October 29, 2019
Top 10 quotes for Patricia Highsmith’s soon-to-be-released diaries
by Athena Bryan
Your faithful blogger here at MobyLives briefly considered writing a thoughtful entry on the moral and ethical issues of the posthumous publication of a famous person’s diaries.
The peg would have been Liveright’s planned 2021 publication of Patricia Highsmith’s notebooks, which total some 8,000 pages and are split between notes for her professional life and her private reflections.
Grafs from such a blog post might have read: “Should we really circle like vultures around the innermost thoughts of somebody, just because they were once a published writer? Does the public good outweigh whatever posthumous privacy they may deserve?” and “Sure, the executor of her estate may have evidence that Highsmith assumed her notebooks would eventually be read, but isn’t there a line between a scholarly interest in a public figure and a rapacious curiosity for the sordid details of their personal lives?”
You know, noble, thoughtful blogging stuff.

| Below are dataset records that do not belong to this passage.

Definition ValidateMachineSpecForCreate (spec : option MachineSpec) : res unit :=
  match spec with
  | None => Err (e "spec is required")
  | Some spec =>
      switch [(is_empty (ProjectId spec), e "spec.project_id is required");
              (is_empty (AppId spec), e "spec.app_id is required");
              (is_empty (DeploymentId spec), e "spec.deployment_id is required");
              (is_empty (ExecutionId spec), e "spec.execution_id is required");
              (is_empty (ImageRef spec), e "spec.image_ref is required");
              (Vcpu spec =? 0, e "spec.vcpu must be > 0");
              (MemMib spec =? 0, e "spec.mem_mib must be > 0")] ;;;
      match AutoStandby spec with
      | Some a =>
          switch [(Enabled a && (IdleTimeoutSeconds a =? 0),
                   e "spec.auto_standby.idle_timeout_seconds must be > 0 when enabled")]
      | None => Ok tt
      end ;;;
      match Services spec with
      | [] => Ok tt
      | first :: _ =>
          switch [(Nat.ltb 8 (length (Services spec)), e "spec.services supports at most 8 entries in v1.1")] ;;;
          match Network spec with
          | None => Err (e "spec.network is required when services are declared")
          | Some net =>
              switch [(negb (InternalPort first =? uint32 (IngressPort net)),
                       e "spec.services[0].internal_port must equal spec.network.ingress_port")] ;;;
              check_services 0 [] [] (Services spec)
          end
      end ;;;
      match Network spec with
      | None => Ok tt
      | Some net =>
          ValidateEgressPolicy (Egress net) ;;;
          ValidateEastWestPolicy (Eastwest net) ;;;
          check_all (fun i r =>
            switch [(negb (String.eqb (SrcProject r) (ProjectId spec)) || negb (String.eqb (SrcApp r) (AppId spec)),
                     Errorf "eastwest rules[%d] src %s/%s is not this execution's identity %s/%s"
                       [AInt i; AStr (SrcProject r); AStr (SrcApp r); AStr (ProjectId spec); AStr (AppId spec)])])
            (from_option Rules [] (Eastwest net))
      end
  end.

Definition ValidateCreateRequest (req : option CreateMachineRequest) : res unit :=
  requires req (fun r =>
    res_map_err (wrap "create fencing: %w")
      (ValidateFencing (CMachineId r) (from_option ExecutionId "" (Spec r)) (CGeneration r) (COperationId r)) ;;;
    switch [(negb (Nat.eqb (size (SecretEnv r)) 0) && is_empty (SecretLeaseId r),
             e "secret_lease_id is required when secret_env is present")] ;;;
    ValidateMachineSpecForCreate (Spec r)).

(** ** Fabric snapshots *)

Definition ParseULANodePrefix (raw : string) : res Prefix := ValidatePrefix raw 64.

(** One peer; its node id must not have been seen. *)
Definition check_peer (i : Z) (seen : list string) (p : FabricPeer) : res unit :=
  switch [(is_empty (PNodeId p), Errorf "peers[%d].node_id is required" [AInt i]);
          (bool_decide (PNodeId p ∈ seen), Errorf "peers[%d].node_id %s duplicated" [AInt i; AStr (PNodeId p)]);
          (is_empty (trim_space (Pubkey p)) || contains_any (Pubkey p) (bytes [32; 9; 10]%nat),
           Errorf "peers[%d].pubkey is not a valid base64 key" [AInt i]);
          (PFabricGeneration p =? 0, Errorf "peers[%d].fabric_generation must be > 0" [AInt i]);
          (negb (bool_decide (b64_decoded_len (trim_space (Pubkey p)) = Some 32%nat)),
           Errorf "peers[%d].pubkey must decode to a 32-byte WireGuard key" [AInt i]);
          (negb (bool_decide (is_Some (SplitHostPort (Endpoint p)))),
           Errorf "peers[%d].endpoint %q: %v"
             [AInt i; AStr (Endpoint p); AErr (lib_error "net.SplitHostPort" (Endpoint p))])] ;;;
  res_map_err (fun err => Errorf "peers[%d].node_prefix: %w" [AInt i; AErr err])
    (ParseULANodePrefix (PNodePrefix p)) ;;; Ok tt.

Fixpoint check_peers (i : Z) (seen : list string) (l : list FabricPeer) : res unit :=
  match l with
  | [] => Ok tt
  | p :: l' => check_peer i seen p ;;; check_peers (i + 1) (PNodeId p :: seen) l'
  end.

Definition binding_key (m : IdentityMapping) : string := IMachineId m +:+ "/" +:+ IExecutionId m.

Fixpoint check_identities (i : Z) (bindings : list string) (ulas : list Addr) (l : list IdentityMapping) : res unit :=
  match l with
  | [] => Ok tt
  | m :: l' =>
      switch [(IdentityId m =? 0, Errorf "identities[%d].identity_id is required" [AInt i]);
              (is_empty (TrustDomain m), Errorf "identities[%d].trust_domain is required" [AInt i]);
              (is_empty (IProjectId m), Errorf "identities[%d].project_id is required" [AInt i]);
              (is_empty (IAppId m), Errorf "identities[%d].app_id is required" [AInt i]);
              (is_empty (Service m), Errorf "identities[%d].service is required" [AInt i]);
              (is_empty (IMachineId m), Errorf "identities[%d].machine_id is required" [AInt i]);
              (is_empty (IExecutionId m), Errorf "identities[%d].execution_id is required" [AInt i]);
              (IGeneration m =? 0, Errorf "identities[%d].generation must be > 0" [AInt i]);
              (bool_decide (binding_key m ∈ bindings),
               Errorf "identities[%d] binding %s duplicated" [AInt i; AStr (binding_key m)])] ;;;
      match ParseAddr (Ula m) with
      | Some ula =>
          switch [(negb (IsULAAddr ula),
                   Errorf "identities[%d].ula %q is not a ULA IPv6 address" [AInt i; AStr (Ula m)]);
                  (bool_decide (ula ∈ ulas),
                   Errorf "identities[%d].ula %s duplicated across bindings" [AInt i; AStr (addr_string ula)])] ;;;
          check_identities (i + 1) (binding_key m :: bindings) (ula :: ulas) l'
      | None => Err (Errorf "identities[%d].ula %q is not a ULA IPv6 address" [AInt i; AStr (Ula m)])
      end
  end.

(** The first byte that starts a rune outside [a-z0-9-]. *)
Fixpoint bad_rune (s : string) : option Z :=
  match s with
  | EmptyString => None
  | String c s' => if label_byte c then bad_rune s' else Some (decode_rune s)
  end.

Definition check_dns_label (name p : string) : res unit :=
  if is_empty p || has_prefix p "-" || has_suffix p "-" then
    Err (Errorf "name %q has empty or dash-affixed label" [AStr name])
  else match bad_rune p with
       | Some c => Err (Errorf "name %q has invalid character %q" [AStr name; AInt c])
       | None => Ok tt
       end.

Definition validateDnsRecord (r : DnsRecord) : res unit :=
  let name := DName r in
  switch [(is_empty name, e "name is required");
          (negb (String.eqb name (to_lower unicode_lower name)), Errorf "name %q must be lowercase" [AStr name]);
          (Nat.eqb (length (Aaaa r)) 0, e "at least one aaaa is required");
          (DGeneration r =? 0, e "generation must be > 0")] ;;;
  let parts := split_byte "." name in
  switch [(negb (Nat.eqb (length parts) 3) || negb (bool_decide (parts !! 2%nat = Some "internal")),
           Errorf "name %q must be {app}.{project}.internal" [AStr name])] ;;;
  check_all (fun _ => check_dns_label name) parts ;;;
  check_all (fun _ a =>
    switch [(negb (from_option IsULAAddr false (ParseAddr a)),
             Errorf "aaaa %q is not a ULA IPv6 address" [AStr a])]) (Aaaa r).

Definition ValidateApplyFabricRequest (req : option ApplyFabricRequest) : res unit :=
  requires req (fun r =>
    switch [(is_empty (NodeId r), e "node_id is required");
            (is_empty (AOperationId r), e "operation_id is required");
            (FabricGeneration r =? 0, e "fabric_generation must be > 0")] ;;;
    res_map_err (wrap "node_prefix: %w") (ParseULANodePrefix (NodePrefix r)) ;;;
    check_peers 0 [] (Peers r) ;;;
    check_identities 0 [] [] (Identities r) ;;;
    res_map_err (wrap "eastwest: %w") (ValidateEastWestPolicyTable (AEastwest r)) ;;;
    check_distinct
      (fun i d => res_map_err (fun err => Errorf "dns[%d]: %w" [AInt i; AErr err]) (validateDnsRecord d) ;;;
                  Ok (DName d))
      (fun i k => Errorf "dns[%d].name %s duplicated" [AInt i; AStr k]) 0 [] (Dns r)).
End validate.

(** ** Normal domains

    An accepted domain is made of lower-case letters, digits, dots, dashes and a
    leading star, so that normalising it again changes nothing. *)

Definition domain_byte (c : ascii) : bool := label_byte c || Ascii.eqb c "." || Ascii.eqb c "*".

Lemma sforall_in (p : ascii -> bool) s :
  sforall p s = true <-> Forall (fun c => p c = true) (String.list_ascii_of_string s).
Proof.
  induction s as [|c s IH]; simpl; [done|]. rewrite Forall_cons, andb_true_iff, IH. done.
Qed.

Lemma sforall_smap_id (f : ascii -> ascii) s :
  sforall (fun c => Ascii.eqb (f c) c) s = true -> smap f s = s.
Proof.
  induction s as [|c s IH]; simpl; [done|]. intros [Hc Hs]%andb_true_iff.
  apply Ascii.eqb_eq in Hc. by rewrite Hc, IH.
Qed.

Lemma to_lower_domain ul s : sforall domain_byte s = true -> to_lower ul s = s.
Proof.
  intros H. unfold to_lower.
  rewrite (sforall_impl domain_byte is_ascii), (sforall_smap_id lower_byte); try done.
  - eapply sforall_impl; [|exact H]. intros c.
    apply implb_true, (all_bytes (fun c => implb (domain_byte c) (Ascii.eqb (lower_byte c) c))).
    vm_compute. reflexivity.
  - intros c. apply implb_true, (all_bytes (fun c => implb (domain_byte c) (is_ascii c))).
    vm_compute. reflexivity.
Qed.

Lemma trim_space_domain s : sforall domain_byte s = true -> trim_space s = s.
Proof. apply trim_space_plain. vm_compute. reflexivity. Qed.

Lemma split_bytes_sforall (p : ascii -> bool) c s :
  Forall (fun w => sforall p w = true) (split_byte c s) ->
  sforall (fun d => p d || Ascii.eqb d c) s = true.
Proof.
  induction s as [|d s IH]; [done|]. simpl.
  destruct (Ascii.eqb d c) eqn:Hd.
  - intros [_ H]%Forall_cons. by rewrite orb_true_r, IH.
  - pose proof (split_byte_nonempty c s). destruct (split_byte c s) as [|w ws]; [done|].
    intros [Hw H0]%Forall_cons. simpl in Hw. apply andb_true_iff in Hw as [Hp Hw].
    rewrite Hp. simpl. apply IH. by constructor.
Qed.

(** A trailing separator adds an empty segment. *)
Lemma split_byte_snoc c s : split_byte c (s +:+ String c "") = split_byte c s ++ [""].
Proof.
  induction s as [|d s IH].
  - rewrite append_nil. simpl. by rewrite Ascii.eqb_refl.
  - rewrite append_cons. simpl. rewrite IH. destruct (Ascii.eqb d c); [done|].
    pose proof (split_byte_nonempty c s). by destruct (split_byte c s).
Qed.
(** The two parsers of networks differ: a mask with a leading
    zero and an IPv4-mapped address pass the shared contract check, and the agent
    then refuses the whole policy. *)
Theorem accepted_cidr_refused_by_agent :
  Forall (fun c => ValidateEgressPolicy id (Some (spec [c])) = Ok tt /\ is_ok (FromProto id (Some (spec [c]))) = false)
    ["11.0.0.0/08"; "::ffff:1.2.3.4/120"].
Proof. repeat constructor; vm_compute; reflexivity. Qed.
End Witness.
Lemma failed_install_keeps_new_witness :
  published (Apply pick refused p1 "m1" "e1" "p" "a" "10.100.0.7" (Some (policy 2))).1 "m1" =
  Some (new_entry "m1" "e1" "p" "a" (policy 2)).
Proof.
  apply (failed_install_keeps_new pick (errors_New "nft failed") p1 "m1" "e1" "p" "a" "10.100.0.7" (policy 2) old);
    [exact wf_p1|exact published_p1|reflexivity|reflexivity|vm_compute; reflexivity].
Defined.

Lemma deny_counter_lock_witness : exists e', recordDeny old "http:80" = Some e' /\ bucket_locked e' = false.
Proof.
  destruct (deny_counter_lock old) as [H _]; [reflexivity|].
  destruct (H ltac:(vm_compute; set_solver) 0) as (e' & He & Hl & _). exists e'. exact (conj He Hl).
Defined.
End Witness.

But after reading a couple samples from the upcoming diaries of the author of The Talented Mr. Ripley, The Price of Salt, and Strangers on a Train, the temptation to just put out a “Top 10” list of her best zingers overwhelmed.
So, here! We! Go!
- On murder: “Murder is a kind of making love, a kind of possessing.”
- On the American male: “He is not really depressed or inhibited by his inherited or environmentally conceived Puritan restraints: he simply has no goal within the sexual situation.”
- On having sex with Arthur Koestler: “miserable, joyless”
- On the University of Austin’s offer on her literary estate: “the price of a used car”
- On having sex with men: “steel wool in the face”
- On why she was put in therapy: to “get myself into a condition to be married”
- On her love life: “tortuous”
- On marriage: “life with any man is no life at all”
- On her impossible desires in a homophobic society: “Persistently, I have the vision of a house in the country with the blond wife whom I love, with the children whom I adore, on the land and with the trees I adore […] My God and my beloved, it can never be!” [oops, not exactly a zinger, actually pretty sad…]
- On having all of her personal thoughts and feelings published: “No writer would ever betray his secret life. It would be like standing naked in public.”
That was fun!
Except … it somehow turned into a sad post about the moral issues of posthumously publishing a writer’s diaries, didn’t it…
Athena Bryan is an editor at Melville House.